PROBLEM REQUIREMENTS: The lines to reproduce run from the first one below to the line containing "between reading the header and taking the reference.", both included. Reproduce them exactly and nothing else.

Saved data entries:
Segment Open

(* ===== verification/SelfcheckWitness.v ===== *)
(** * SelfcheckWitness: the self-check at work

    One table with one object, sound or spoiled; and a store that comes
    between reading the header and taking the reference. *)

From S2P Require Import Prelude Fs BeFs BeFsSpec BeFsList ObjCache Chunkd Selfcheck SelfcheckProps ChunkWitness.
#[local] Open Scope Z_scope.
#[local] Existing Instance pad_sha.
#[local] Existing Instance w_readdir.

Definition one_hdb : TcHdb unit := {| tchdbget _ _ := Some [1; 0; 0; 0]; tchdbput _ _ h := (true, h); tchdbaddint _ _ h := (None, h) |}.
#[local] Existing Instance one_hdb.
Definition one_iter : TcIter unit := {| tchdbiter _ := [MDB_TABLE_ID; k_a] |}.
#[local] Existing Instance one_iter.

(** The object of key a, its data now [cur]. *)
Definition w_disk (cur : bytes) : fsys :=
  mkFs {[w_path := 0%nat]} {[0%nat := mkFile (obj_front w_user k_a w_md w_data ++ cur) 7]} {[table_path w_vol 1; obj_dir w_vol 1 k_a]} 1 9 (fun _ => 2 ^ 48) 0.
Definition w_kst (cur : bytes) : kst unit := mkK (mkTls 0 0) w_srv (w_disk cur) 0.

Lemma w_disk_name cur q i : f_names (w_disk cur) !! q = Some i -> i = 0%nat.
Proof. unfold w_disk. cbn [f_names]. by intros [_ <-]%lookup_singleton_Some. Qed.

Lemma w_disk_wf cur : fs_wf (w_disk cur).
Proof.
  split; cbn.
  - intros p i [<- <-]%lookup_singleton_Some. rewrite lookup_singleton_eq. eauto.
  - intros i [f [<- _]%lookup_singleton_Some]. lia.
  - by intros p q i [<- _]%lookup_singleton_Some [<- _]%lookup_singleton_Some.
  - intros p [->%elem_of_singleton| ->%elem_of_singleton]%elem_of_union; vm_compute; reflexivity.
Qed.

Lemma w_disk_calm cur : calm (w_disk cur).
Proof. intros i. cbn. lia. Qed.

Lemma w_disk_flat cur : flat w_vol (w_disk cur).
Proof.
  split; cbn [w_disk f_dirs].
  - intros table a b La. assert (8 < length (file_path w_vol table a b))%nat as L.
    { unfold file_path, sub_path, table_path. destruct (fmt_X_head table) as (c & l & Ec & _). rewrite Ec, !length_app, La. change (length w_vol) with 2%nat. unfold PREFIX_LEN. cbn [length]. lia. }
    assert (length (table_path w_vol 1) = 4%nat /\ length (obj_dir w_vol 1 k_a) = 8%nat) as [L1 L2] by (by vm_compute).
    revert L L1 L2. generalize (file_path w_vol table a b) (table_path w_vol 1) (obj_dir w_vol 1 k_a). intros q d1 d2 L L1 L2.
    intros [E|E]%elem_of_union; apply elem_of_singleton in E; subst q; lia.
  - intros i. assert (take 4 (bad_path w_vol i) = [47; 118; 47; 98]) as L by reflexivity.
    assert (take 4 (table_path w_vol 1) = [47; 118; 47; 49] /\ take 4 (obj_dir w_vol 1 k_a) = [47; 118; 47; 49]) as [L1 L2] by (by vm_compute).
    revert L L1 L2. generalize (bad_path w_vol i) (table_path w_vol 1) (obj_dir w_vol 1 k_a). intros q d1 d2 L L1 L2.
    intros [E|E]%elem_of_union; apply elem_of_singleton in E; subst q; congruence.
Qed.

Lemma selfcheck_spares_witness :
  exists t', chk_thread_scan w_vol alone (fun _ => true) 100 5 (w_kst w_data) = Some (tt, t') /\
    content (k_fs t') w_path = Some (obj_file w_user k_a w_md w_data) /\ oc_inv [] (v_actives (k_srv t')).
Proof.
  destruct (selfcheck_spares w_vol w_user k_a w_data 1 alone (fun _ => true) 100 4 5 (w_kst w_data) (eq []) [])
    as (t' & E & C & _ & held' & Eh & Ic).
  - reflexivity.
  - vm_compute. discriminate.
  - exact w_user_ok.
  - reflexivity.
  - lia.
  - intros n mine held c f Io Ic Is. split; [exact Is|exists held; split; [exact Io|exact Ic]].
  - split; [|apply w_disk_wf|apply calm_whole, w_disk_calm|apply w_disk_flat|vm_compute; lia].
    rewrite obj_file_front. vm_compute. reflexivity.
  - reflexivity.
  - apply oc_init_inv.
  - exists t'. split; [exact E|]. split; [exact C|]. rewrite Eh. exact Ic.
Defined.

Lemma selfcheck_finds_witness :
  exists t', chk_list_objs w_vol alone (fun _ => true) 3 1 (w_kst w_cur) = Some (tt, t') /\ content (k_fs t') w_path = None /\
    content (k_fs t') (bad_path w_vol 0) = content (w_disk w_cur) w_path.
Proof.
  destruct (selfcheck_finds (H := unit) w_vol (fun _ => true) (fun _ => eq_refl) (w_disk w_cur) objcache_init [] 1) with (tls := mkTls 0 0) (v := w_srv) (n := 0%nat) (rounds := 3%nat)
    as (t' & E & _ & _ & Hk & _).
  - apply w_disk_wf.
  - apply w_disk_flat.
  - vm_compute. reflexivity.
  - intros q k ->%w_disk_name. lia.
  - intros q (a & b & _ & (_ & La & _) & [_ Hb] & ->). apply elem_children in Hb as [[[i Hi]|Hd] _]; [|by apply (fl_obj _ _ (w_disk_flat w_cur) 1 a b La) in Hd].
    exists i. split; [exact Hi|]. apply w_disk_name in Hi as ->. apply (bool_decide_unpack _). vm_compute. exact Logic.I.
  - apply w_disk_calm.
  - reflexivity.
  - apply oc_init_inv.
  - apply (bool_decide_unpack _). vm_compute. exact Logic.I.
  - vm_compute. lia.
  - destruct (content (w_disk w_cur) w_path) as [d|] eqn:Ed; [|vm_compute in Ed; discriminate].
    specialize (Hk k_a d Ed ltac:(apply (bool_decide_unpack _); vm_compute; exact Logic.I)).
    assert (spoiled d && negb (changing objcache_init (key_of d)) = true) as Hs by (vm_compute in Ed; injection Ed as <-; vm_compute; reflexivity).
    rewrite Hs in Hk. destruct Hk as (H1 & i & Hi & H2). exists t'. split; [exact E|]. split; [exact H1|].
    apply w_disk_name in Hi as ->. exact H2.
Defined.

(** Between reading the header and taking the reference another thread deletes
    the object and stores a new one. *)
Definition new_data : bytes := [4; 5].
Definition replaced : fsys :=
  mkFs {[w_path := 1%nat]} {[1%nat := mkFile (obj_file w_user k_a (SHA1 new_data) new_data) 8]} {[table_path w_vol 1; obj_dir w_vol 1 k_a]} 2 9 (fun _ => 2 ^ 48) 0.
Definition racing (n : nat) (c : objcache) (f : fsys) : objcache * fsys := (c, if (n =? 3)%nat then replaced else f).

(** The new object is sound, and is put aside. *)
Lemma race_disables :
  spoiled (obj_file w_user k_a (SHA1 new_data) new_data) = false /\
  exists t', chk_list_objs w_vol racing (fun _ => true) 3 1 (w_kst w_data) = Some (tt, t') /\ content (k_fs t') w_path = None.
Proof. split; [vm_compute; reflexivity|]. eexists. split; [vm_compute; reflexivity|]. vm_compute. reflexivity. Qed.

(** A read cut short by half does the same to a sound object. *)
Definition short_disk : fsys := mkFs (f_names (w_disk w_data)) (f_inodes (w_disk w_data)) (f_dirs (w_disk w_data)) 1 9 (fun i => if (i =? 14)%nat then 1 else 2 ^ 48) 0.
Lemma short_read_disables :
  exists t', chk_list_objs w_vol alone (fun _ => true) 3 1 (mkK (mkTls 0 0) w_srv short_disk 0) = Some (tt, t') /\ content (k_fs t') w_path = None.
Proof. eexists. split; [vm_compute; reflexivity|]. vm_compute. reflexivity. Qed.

Segment Closed

OUTPUT FOR THIS TASK:
(* ===== verification/SelfcheckWitness.v ===== *)
(** * SelfcheckWitness: the self-check at work

    One table with one object, sound or spoiled; and a store that comes
    between reading the header and taking the reference. *)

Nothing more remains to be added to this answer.